■ Problem to work on
Exactly how many lines in the data below contain the string "Hans"? Give that number and nothing else.

Stored items from a collection
====================
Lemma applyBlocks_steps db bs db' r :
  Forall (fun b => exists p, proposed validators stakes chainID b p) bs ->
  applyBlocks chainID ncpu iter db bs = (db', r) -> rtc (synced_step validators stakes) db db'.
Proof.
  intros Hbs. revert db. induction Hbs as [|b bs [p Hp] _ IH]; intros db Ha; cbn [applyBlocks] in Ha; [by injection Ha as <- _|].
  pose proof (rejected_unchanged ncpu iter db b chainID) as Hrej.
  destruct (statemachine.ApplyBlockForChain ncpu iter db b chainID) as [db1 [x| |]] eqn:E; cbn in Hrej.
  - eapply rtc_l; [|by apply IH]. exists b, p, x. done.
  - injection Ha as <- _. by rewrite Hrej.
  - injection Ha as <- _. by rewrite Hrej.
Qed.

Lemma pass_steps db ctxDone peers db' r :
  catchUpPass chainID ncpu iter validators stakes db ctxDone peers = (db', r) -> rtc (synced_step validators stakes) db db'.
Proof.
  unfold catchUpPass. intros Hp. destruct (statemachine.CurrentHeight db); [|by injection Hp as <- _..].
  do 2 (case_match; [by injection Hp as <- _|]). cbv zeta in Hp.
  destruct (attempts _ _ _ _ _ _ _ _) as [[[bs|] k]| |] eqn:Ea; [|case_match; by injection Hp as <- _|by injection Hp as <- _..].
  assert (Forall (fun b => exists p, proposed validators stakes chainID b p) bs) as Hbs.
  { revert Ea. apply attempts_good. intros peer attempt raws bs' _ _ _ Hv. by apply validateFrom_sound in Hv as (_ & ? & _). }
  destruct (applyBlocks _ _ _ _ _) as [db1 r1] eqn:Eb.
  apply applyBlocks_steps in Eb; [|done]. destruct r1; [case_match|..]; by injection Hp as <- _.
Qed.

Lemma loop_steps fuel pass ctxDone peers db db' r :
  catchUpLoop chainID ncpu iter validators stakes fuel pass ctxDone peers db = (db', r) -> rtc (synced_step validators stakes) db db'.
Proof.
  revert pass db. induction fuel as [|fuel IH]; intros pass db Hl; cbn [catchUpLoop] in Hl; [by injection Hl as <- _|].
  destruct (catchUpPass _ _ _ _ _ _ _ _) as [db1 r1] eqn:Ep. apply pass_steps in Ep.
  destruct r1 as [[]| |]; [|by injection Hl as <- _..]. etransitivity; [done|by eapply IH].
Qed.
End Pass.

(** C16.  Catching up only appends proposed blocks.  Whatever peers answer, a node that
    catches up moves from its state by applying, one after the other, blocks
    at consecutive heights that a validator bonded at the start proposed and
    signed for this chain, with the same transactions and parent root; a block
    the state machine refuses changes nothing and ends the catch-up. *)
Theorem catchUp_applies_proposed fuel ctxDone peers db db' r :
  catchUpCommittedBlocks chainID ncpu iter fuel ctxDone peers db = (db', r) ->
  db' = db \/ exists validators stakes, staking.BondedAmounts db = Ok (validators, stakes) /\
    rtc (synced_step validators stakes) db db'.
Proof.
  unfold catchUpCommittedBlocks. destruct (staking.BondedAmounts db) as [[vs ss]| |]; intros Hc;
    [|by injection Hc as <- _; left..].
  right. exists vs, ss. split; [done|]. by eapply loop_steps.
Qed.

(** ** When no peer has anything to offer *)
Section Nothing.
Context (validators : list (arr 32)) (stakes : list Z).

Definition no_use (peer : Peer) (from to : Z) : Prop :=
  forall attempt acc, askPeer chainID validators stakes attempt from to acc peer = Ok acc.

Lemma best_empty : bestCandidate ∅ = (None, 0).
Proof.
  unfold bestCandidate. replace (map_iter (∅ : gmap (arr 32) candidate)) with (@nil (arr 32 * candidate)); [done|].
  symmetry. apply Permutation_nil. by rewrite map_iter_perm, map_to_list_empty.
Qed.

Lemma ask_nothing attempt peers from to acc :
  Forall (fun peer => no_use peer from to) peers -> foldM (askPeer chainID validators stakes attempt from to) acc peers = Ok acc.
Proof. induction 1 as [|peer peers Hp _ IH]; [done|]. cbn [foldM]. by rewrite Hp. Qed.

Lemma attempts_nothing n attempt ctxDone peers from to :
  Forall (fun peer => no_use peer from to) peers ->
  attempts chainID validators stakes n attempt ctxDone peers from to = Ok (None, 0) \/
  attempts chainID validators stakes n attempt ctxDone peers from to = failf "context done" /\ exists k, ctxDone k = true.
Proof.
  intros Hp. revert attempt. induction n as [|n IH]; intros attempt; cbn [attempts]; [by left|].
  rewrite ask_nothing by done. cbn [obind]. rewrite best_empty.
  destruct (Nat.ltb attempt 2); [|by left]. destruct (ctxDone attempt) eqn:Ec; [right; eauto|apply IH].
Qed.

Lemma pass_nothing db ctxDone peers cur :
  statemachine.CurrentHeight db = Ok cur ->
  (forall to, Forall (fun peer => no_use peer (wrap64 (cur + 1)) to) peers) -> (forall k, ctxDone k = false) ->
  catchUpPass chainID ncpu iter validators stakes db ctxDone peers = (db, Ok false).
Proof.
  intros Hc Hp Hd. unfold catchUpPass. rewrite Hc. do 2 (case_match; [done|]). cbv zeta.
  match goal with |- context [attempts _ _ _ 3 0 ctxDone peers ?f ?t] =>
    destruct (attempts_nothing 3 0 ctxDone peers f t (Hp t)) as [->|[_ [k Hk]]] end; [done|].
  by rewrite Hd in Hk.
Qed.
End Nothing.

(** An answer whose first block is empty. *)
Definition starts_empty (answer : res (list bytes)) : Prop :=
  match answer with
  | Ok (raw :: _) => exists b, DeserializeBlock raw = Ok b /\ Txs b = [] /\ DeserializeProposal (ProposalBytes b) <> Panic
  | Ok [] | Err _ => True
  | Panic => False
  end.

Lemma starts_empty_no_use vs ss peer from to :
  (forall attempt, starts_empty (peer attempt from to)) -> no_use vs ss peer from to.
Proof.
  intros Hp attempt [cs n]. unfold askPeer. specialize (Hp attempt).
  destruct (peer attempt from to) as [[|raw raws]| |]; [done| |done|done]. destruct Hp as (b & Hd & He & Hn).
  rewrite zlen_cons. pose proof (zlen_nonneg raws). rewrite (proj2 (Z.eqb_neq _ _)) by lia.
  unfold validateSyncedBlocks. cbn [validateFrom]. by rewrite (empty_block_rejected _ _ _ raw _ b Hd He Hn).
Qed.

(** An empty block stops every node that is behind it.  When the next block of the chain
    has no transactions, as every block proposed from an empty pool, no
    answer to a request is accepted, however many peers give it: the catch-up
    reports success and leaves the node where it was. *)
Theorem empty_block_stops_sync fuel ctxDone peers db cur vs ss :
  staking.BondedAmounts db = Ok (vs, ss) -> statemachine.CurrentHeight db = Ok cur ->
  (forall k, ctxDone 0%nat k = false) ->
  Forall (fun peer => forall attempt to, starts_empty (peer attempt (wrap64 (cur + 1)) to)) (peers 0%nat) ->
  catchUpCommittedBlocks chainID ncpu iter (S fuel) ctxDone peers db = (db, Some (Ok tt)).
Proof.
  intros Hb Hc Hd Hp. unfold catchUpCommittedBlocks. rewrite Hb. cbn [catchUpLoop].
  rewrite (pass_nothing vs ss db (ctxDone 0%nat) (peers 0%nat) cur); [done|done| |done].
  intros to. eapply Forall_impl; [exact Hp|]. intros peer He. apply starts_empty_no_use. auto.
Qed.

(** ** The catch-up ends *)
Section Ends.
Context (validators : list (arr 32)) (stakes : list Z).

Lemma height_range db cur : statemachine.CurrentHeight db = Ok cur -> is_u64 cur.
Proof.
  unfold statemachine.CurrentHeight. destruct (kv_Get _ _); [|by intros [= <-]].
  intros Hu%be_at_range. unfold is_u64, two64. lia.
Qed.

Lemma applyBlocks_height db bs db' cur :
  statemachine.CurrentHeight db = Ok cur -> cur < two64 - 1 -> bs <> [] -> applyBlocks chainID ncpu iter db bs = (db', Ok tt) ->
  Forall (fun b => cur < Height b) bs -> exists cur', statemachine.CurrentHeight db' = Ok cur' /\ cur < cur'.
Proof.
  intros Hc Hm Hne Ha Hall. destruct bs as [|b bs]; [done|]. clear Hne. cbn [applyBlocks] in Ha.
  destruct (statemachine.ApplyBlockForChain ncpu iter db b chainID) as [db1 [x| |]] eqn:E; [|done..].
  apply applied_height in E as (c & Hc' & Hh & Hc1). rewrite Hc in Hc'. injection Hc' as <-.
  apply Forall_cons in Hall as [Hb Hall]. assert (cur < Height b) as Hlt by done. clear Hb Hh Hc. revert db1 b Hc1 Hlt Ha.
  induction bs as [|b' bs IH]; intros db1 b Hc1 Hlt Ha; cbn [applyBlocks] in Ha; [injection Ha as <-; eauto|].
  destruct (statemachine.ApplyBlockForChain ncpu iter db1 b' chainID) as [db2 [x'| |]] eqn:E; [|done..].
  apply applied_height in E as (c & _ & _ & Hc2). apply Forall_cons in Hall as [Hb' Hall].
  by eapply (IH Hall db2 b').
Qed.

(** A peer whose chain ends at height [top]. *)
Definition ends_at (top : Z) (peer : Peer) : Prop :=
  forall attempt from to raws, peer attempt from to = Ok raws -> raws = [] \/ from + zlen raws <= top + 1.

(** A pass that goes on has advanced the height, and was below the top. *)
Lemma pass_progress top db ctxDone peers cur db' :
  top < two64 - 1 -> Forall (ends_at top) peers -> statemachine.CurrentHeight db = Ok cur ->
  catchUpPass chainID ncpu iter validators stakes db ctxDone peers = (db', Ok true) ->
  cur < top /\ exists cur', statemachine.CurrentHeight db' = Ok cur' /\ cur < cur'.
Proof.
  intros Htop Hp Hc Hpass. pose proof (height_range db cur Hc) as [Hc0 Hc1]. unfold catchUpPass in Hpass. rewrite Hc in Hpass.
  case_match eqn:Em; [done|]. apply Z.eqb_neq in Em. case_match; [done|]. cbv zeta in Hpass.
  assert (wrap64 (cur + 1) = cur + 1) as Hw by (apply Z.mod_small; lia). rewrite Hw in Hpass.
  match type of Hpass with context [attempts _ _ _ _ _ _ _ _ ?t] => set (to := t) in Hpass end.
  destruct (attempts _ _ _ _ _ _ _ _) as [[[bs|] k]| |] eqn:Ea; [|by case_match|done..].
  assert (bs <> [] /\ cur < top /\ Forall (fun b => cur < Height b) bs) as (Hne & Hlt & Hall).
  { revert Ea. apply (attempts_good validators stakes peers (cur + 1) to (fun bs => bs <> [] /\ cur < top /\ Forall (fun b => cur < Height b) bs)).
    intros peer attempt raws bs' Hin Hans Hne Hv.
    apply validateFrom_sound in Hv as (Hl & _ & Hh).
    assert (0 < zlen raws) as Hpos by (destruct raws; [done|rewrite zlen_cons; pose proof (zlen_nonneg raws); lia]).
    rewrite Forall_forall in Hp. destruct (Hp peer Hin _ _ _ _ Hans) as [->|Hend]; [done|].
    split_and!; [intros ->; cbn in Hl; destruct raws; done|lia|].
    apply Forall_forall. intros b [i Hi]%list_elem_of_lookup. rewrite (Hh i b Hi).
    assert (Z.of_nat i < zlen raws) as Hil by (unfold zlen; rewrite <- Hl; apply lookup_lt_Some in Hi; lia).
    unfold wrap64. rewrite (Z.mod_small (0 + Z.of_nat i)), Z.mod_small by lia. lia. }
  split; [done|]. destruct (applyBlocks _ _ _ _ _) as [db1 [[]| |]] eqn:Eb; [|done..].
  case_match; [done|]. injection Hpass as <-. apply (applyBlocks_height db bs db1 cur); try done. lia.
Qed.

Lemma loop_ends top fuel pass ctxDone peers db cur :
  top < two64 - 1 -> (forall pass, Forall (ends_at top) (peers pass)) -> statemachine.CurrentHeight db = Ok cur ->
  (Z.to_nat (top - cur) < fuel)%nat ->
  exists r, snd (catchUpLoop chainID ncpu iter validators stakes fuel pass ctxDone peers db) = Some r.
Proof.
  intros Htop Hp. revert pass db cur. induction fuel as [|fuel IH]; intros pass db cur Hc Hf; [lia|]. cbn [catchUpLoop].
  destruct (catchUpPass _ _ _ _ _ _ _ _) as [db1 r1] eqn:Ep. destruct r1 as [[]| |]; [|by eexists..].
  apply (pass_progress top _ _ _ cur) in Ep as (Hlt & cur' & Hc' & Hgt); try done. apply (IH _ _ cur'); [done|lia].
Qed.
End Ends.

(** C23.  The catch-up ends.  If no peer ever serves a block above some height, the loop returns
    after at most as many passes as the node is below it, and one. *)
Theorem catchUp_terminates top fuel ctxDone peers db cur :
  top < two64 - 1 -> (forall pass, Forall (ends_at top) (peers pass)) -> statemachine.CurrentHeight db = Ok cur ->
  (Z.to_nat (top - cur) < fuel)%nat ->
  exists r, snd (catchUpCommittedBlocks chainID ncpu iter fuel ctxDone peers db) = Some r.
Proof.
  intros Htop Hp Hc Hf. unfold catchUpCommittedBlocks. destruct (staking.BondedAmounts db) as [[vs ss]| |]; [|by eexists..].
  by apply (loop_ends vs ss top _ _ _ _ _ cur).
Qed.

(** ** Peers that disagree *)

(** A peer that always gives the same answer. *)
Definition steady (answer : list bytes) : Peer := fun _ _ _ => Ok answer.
====================
■ Response area
2